What is required:
If a line contains "s) + length turns)%nat", it is the last one to write out; begin with the first line of the records and copy each exactly.
[Given records — start]
(** ** The diff engine *)

Lemma diffAllocs_names (job : Job) (required : gmap string TaskGroup)
    (existing : gmap string Allocation) place update evict ignore :
  diffAllocs job required existing = (place, update, evict, ignore) ->
  Forall (fun m => is_Some (required !! Name m)) (place ++ update)
  /\ Forall (fun m => exists alloc, existing !! Name m = Some alloc
                                    /\ ID m = Alloc_ID alloc) (evict ++ update).
Proof.
  unfold diffAllocs. intros [= <- <- <- <-]. split.
  - apply Forall_app. split; apply Forall_forall; intros m Hm;
      apply list_elem_of_omap in Hm as ([name tg] & Hin & Hm);
      apply elem_of_map_to_list in Hin.
    + destruct (existing !! name); [discriminate |].
      injection Hm as <-. simpl. eauto.
    + destruct (existing !! name) as [alloc |]; [| discriminate].
      destruct (groupUnchanged job tg alloc); [discriminate |].
      injection Hm as <-. simpl. eauto.
  - apply Forall_app. split; apply Forall_forall; intros m Hm.
    + apply list_elem_of_omap in Hm as ([name alloc] & Hin & Hm).
      apply elem_of_map_to_list in Hin.
      destruct (required !! name); [discriminate |].
      injection Hm as <-. simpl. eauto.
    + apply list_elem_of_omap in Hm as ([name tg] & Hin & Hm).
      apply elem_of_map_to_list in Hin.
      destruct (existing !! name) as [alloc |] eqn:Hidx; [| discriminate].
      destruct (groupUnchanged job tg alloc); [discriminate |].
      injection Hm as <-. simpl. eauto.
Qed.
(** The loop never changes the workers, never changes or removes a stored
    event or alert, stores one event per turn and one alert per turn that
    draws a required item absent. *)
Theorem generator_keeps_rows turns s :
  workers (generate_sample_data turns s) = workers s
  ∧ (∀ k p, ppe_detections s !! k = Some p →
            ppe_detections (generate_sample_data turns s) !! k = Some p)
  ∧ (∀ k a, alerts s !! k = Some a →
            alerts (generate_sample_data turns s) !! k = Some a)
  ∧ size (ppe_detections (generate_sample_data turns s))
    = (size (ppe_detections s) + length turns)%nat
  ∧ size (alerts (generate_sample_data turns s))
    = (size (alerts s)
       + length (filter (λ t, violating t.2 = true) turns))%nat.
Proof.
  unfold generate_sample_data. revert s.
  induction turns as [|[now r] turns IH]; intros s.
  { simpl. repeat split; auto with lia. }
  simpl foldl.
  destruct (IH (generate_step now r s)) as (Hw & Hd & Ha & Hsd & Hsa).
  assert (∀ {A} (t : gmap Z A) x k y,
            t !! k = Some y → Sql.insert x t !! k = Some y) as Hkeep.
  { intros A t x k y Hk. unfold Sql.insert. rewrite lookup_insert_ne; [done|].
    intros <-. by rewrite next_rowid_fresh in Hk. }
  pose proof (generate_step_eq now r s) as E.
  set (s' := generate_step now r s) in *.
  assert (workers s' = workers s) as Ew by (by rewrite E).
  assert (ppe_detections s'
          = Sql.insert (drawn_event now r) (ppe_detections s)) as Ed
    by (by rewrite E).
  assert (alerts s' = if violating r
                      then Sql.insert (drawn_alert now r) (alerts s)
                      else alerts s) as Ea by (by rewrite E).
  clearbody s'. clear E.
  rewrite Ew in Hw. rewrite Ed in Hd, Hsd. rewrite Ea in Ha, Hsa.
  split; [done|]. split; [|split; [|split]].
  - intros k p Hk. by apply Hd, Hkeep.
  - intros k a Hk. apply Ha. destruct (violating r); [by apply Hkeep|done].
  - rewrite Hsd. unfold Sql.insert.
    rewrite map_size_insert_None by apply next_rowid_fresh.
    simpl length. lia.
  - rewrite Hsa, filter_cons. simpl.
    destruct (violating r).
    + rewrite decide_True by done. unfold Sql.insert.
      rewrite map_size_insert_None by apply next_rowid_fresh.
      simpl length. lia.
    + rewrite decide_False by done. lia.
Qed.

Lemma choices_binary b : binary (choices_1_0 b).
Proof. destruct b; [by right|by left]. Qed.
(* ------------------------------------------------------------------------- *)
(** ** The ranking of an empty window *)
(* ------------------------------------------------------------------------- *)

(** X20.  A forecast without hourly records is ranked indoor sightseeing
    50, surfing 40, skiing 35, outdoor sightseeing 35, in this order (the
    tie keeps skiing before outdoor sightseeing), and no activity is
    suitable, whatever the rest of the forecast. *)
Theorem rankActivities_empty_window (forecast : WeatherForecast) :
  hourly forecast = [] ->
  map (fun a => (type a, score a, suitable a)) (rankActivities forecast)
  = [ (INDOOR_SIGHTSEEING, lit 50, false);
      (SURFING, lit 40, false);
      (SKIING, lit 35, false);
      (OUTDOOR_SIGHTSEEING, lit 35, false) ].
Proof.
  intros H. rewrite rankActivities_eq, H. vm_compute. reflexivity.
Qed.

Lemma rankActivities_empty_window_witness :
  map (fun a => (type a, score a, suitable a)) (rankActivities emptyForecast)
  = [ (INDOOR_SIGHTSEEING, lit 50, false);
      (SURFING, lit 40, false);
      (SKIING, lit 35, false);
      (OUTDOOR_SIGHTSEEING, lit 35, false) ].
Proof.
  apply (rankActivities_empty_window emptyForecast). reflexivity.
Defined.
(** X14.  [fetch_and_prepare_manga_info] on a library whose ids are
    non-empty, when the metadata call of every batch answers with one
    object per id asked: the items returned carry exactly the entries of
    the library, every id once and with the status the library gives
    it. *)
Theorem items_carry_the_library_entries :
  forall (float_of_string : string -> option pyfloat) (srv : mangadex)
         (manga_library : dict string),
    NoDup (map fst manga_library) ->
    (forall kv, In kv manga_library -> fst kv <> EmptyString) ->
    (forall batch, In batch (batches (map fst manga_library)) ->
                   answers_every_id srv batch) ->
    exists manga_info,
      Main2Rest.fetch_and_prepare_manga_info float_of_string srv manga_library
      = Ok manga_info
      /\ Permutation (map entry_of manga_info)
                     (map library_entry manga_library).
Proof.
  intros fos srv lib Hn Hne Hsrv.
  unfold Main2Rest.fetch_and_prepare_manga_info.
  destruct (batch_loop_ids fos srv lib (language_of srv)
                           (batches (map fst lib)) [] Hsrv)
    as [out [Hout Hperm]].
  rewrite concat_batches in Hperm. simpl in Hout.
  change (get_manga_info fos srv (map fst lib) (Some lib) = Ok out) in Hout.
  exists out. split; [exact Hout|].
  pose proof (batch_items_enriched fos srv lib (batches (map fst lib))) as Hen.
  pose proof Hout as Hitems. unfold get_manga_info in Hitems.
  apply batch_loop_items in Hitems. destruct Hitems as [_ Hitems].
  simpl in Hitems. rewrite <- Hitems in Hen.
  assert (Hids : map id out
                 = map id (concat (map (answer_of srv) (batches (map fst lib))))).
  { apply (Forall2_map_eq _ _ _ _ _ Hen).
    intros a b _ [E _]. exact E. }
  rewrite Hids in Hperm.
  set (h := fun o : option string =>
              (o, match o with
                  | Some i => dict_get lib i
                  | None => None
                  end)).
  assert (E1 : map entry_of out
               = map h (map id (concat (map (answer_of srv)
                                            (batches (map fst lib)))))).
  { rewrite map_map. apply (Forall2_map_eq _ _ _ _ _ Hen).
    intros a b Ha Hab. apply entry_of_enriched; [exact Hab|].
    assert (Hin : In (id a) (map Some (map fst lib))).
    { apply (Permutation_in _ Hperm). now apply in_map. }
    rewrite map_map in Hin. apply in_map_iff in Hin.
    destruct Hin as [kv [Hkv Hin]]. exists kv. auto. }
  assert (E2 : map library_entry lib = map h (map Some (map fst lib))).
  { rewrite !map_map. apply map_ext_in. intros [k v] Hin.
    unfold library_entry, h. simpl. f_equal. symmetry.
    now apply dict_get_nodup. }
  rewrite E1, E2. now apply Permutation_map.
Qed.
(** The hosts after [Cleanup]: those of the cleaned map whose history
    is not empty. *)
Lemma Cleanup_drops_empty (cleaned : gmap string HostHistory) (i : string) :
  foldl (fun m host => delete host m) cleaned
    (filter (fun kv => HostHistory_Len kv.2 = 0) (map_to_list cleaned)).*1 !! i
  = cleaned !! i ≫= fun hh => if decide (HostHistory_Len hh = 0) then None else Some hh.
Proof.
  rewrite foldl_delete_lookup.
  destruct (cleaned !! i) as [hh|] eqn:Hi; cbn.
  - destruct (decide (HostHistory_Len hh = 0)) as [Hlen|Hlen].
    + apply decide_True. apply list_elem_of_fmap. exists (i, hh). split; [done|].
      apply list_elem_of_filter. split; [done|]. by apply elem_of_map_to_list.
    + apply decide_False.
      intros [[k hh'] [Hk [Hlen' Hin]%list_elem_of_filter]]%list_elem_of_fmap.
      cbn in *. subst k. apply elem_of_map_to_list in Hin. congruence.
  - apply decide_False.
    intros [[k hh'] [Hk [Hlen' Hin]%list_elem_of_filter]]%list_elem_of_fmap.
    cbn in *. subst k. apply elem_of_map_to_list in Hin. congruence.
Qed.

(** [Cleanup] returns the number of entries it removed. *)
Lemma Cleanup_removed_entries (now : string -> Z) (window : Z) (h : History) :
  stored h <= MaxInt64 ->
  (History_Cleanup now window h).1.1 = stored h - stored (History_Cleanup now window h).2.
Proof.
  intros Hst. unfold History_Cleanup. cbn [fst snd].
  set (cleaned := map_imap _ (hosts h)).
  set (f := fun kv : string * HostHistory =>
              (length (entries kv.2)
               - length (filter (fun e => After (Timestamp e) (now kv.1 + neg64 window) = true)
                           (entries kv.2)))%nat).
  assert (HA : length (concat (entries_of <$> map_to_list (hosts h)))
               = (sum_list_with f (map_to_list (hosts h))
                  + length (concat (entries_of <$> map_to_list cleaned)))%nat).
  { apply (count_removed (fun k hh => Some (HostHistory_Cleanup (now k) window hh).2)).
    - intros k hh. subst f. cbn.
      pose proof (length_filter (fun e => After (Timestamp e) (now k + neg64 window) = true)
                    (entries hh)). lia.
    - intros i. subst cleaned. rewrite map_lookup_imap. by destruct (hosts h !! i). }
  assert (HB : length (concat (entries_of <$> map_to_list cleaned))
               = length (concat (entries_of <$> map_to_list
                   (foldl (fun m host => delete host m) cleaned
                      (filter (fun kv => HostHistory_Len kv.2 = 0) (map_to_list cleaned)).*1)))).
  { rewrite (count_removed
               (fun _ hh => if decide (HostHistory_Len hh = 0) then None else Some hh)
               (fun _ => 0%nat) cleaned
               (foldl (fun m host => delete host m) cleaned
                  (filter (fun kv => HostHistory_Len kv.2 = 0) (map_to_list cleaned)).*1)).
    - by rewrite sum_list_with_zero.
    - intros k hh. destruct (decide (HostHistory_Len hh = 0)) as [H0|]; cbn; [|done].
      unfold HostHistory_Len in H0. lia.
    - intros i. apply Cleanup_drops_empty. }
  rewrite !stored_unfold in *. cbn [hosts set_hosts].
  rewrite (foldl_add64_sum _ f).
  - rewrite <- HB. lia.
  - intros [k hh]. subst f. cbn.
    pose proof (length_filter (fun e => After (Timestamp e) (now k + neg64 window) = true)
                  (entries hh)). lia.
  - done.
  - lia.
Qed.

Lemma Cleanup_removed_hosts (now : string -> Z) (window : Z) (h : History) :
  Z.of_nat (size (hosts h)) <= MaxInt64 ->
  (History_Cleanup now window h).1.2
  = Z.of_nat (size (hosts h)) - Z.of_nat (size (hosts (History_Cleanup now window h).2)).
Proof.
  intros Hsz. unfold History_Cleanup. cbn [fst snd hosts set_hosts].
  set (cleaned := map_imap _ (hosts h)).
  assert (HA : size (hosts h) = size cleaned).
  { rewrite (size_removed (fun k hh => Some (HostHistory_Cleanup (now k) window hh).2)
               (fun _ => False) (hosts h) cleaned).
    - by rewrite filter_none by (intros ? []).
    - intros k hh. split; [done|by intros []].
    - intros i. subst cleaned. rewrite map_lookup_imap. by destruct (hosts h !! i). }
  assert (HB : size cleaned
               = (length (filter (fun kv => (HostHistory_Len kv.2 = 0)%Z) (map_to_list cleaned))
                  + size (foldl (fun m host => delete host m) cleaned
                            (filter (fun kv => (HostHistory_Len kv.2 = 0)%Z)
                               (map_to_list cleaned)).*1))%nat).
  { apply (size_removed
             (fun _ hh => if decide (HostHistory_Len hh = 0) then None else Some hh)).
    - intros k hh. cbn. by destruct (decide (HostHistory_Len hh = 0)).
    - intros i. apply Cleanup_drops_empty. }
  rewrite foldl_add64_count; rewrite ?length_fmap; lia.
Qed.

(** X9.  [Cleanup] reports what it removed.  As long as the number of
    entries stored and the number of hosts are Go ints, the first result
    of [Cleanup] is the number of entries stored before minus the number
    stored after, and the second is the number of hosts before minus the
    number of hosts after. *)
Theorem History_Cleanup_reports_removed (now : string -> Z) (window : Z) (h : History) :
  stored h <= MaxInt64 -> Z.of_nat (size (hosts h)) <= MaxInt64 ->
  let '(removedEntries, removedHosts, h') := History_Cleanup now window h in
  removedEntries = stored h - stored h' /\
  removedHosts = Z.of_nat (size (hosts h)) - Z.of_nat (size (hosts h')).
Proof.
  intros Hst Hsz.
  pose proof (Cleanup_removed_entries now window h Hst) as He.
  pose proof (Cleanup_removed_hosts now window h Hsz) as Hh.
  by destruct (History_Cleanup now window h) as [[re rh] h'].
Qed.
[Given records — finish]
Written response:
(** ** The diff engine *)

Lemma diffAllocs_names (job : Job) (required : gmap string TaskGroup)
    (existing : gmap string Allocation) place update evict ignore :
  diffAllocs job required existing = (place, update, evict, ignore) ->
  Forall (fun m => is_Some (required !! Name m)) (place ++ update)
  /\ Forall (fun m => exists alloc, existing !! Name m = Some alloc
                                    /\ ID m = Alloc_ID alloc) (evict ++ update).
Proof.
  unfold diffAllocs. intros [= <- <- <- <-]. split.
  - apply Forall_app. split; apply Forall_forall; intros m Hm;
      apply list_elem_of_omap in Hm as ([name tg] & Hin & Hm);
      apply elem_of_map_to_list in Hin.
    + destruct (existing !! name); [discriminate |].
      injection Hm as <-. simpl. eauto.
    + destruct (existing !! name) as [alloc |]; [| discriminate].
      destruct (groupUnchanged job tg alloc); [discriminate |].
      injection Hm as <-. simpl. eauto.
  - apply Forall_app. split; apply Forall_forall; intros m Hm.
    + apply list_elem_of_omap in Hm as ([name alloc] & Hin & Hm).
      apply elem_of_map_to_list in Hin.
      destruct (required !! name); [discriminate |].
      injection Hm as <-. simpl. eauto.
    + apply list_elem_of_omap in Hm as ([name tg] & Hin & Hm).
      apply elem_of_map_to_list in Hin.
      destruct (existing !! name) as [alloc |] eqn:Hidx; [| discriminate].
      destruct (groupUnchanged job tg alloc); [discriminate |].
      injection Hm as <-. simpl. eauto.
Qed.
(** The loop never changes the workers, never changes or removes a stored
    event or alert, stores one event per turn and one alert per turn that
    draws a required item absent. *)
Theorem generator_keeps_rows turns s :
  workers (generate_sample_data turns s) = workers s
  ∧ (∀ k p, ppe_detections s !! k = Some p →
            ppe_detections (generate_sample_data turns s) !! k = Some p)
  ∧ (∀ k a, alerts s !! k = Some a →
            alerts (generate_sample_data turns s) !! k = Some a)
  ∧ size (ppe_detections (generate_sample_data turns s))
    = (size (ppe_detections s) + length turns)%nat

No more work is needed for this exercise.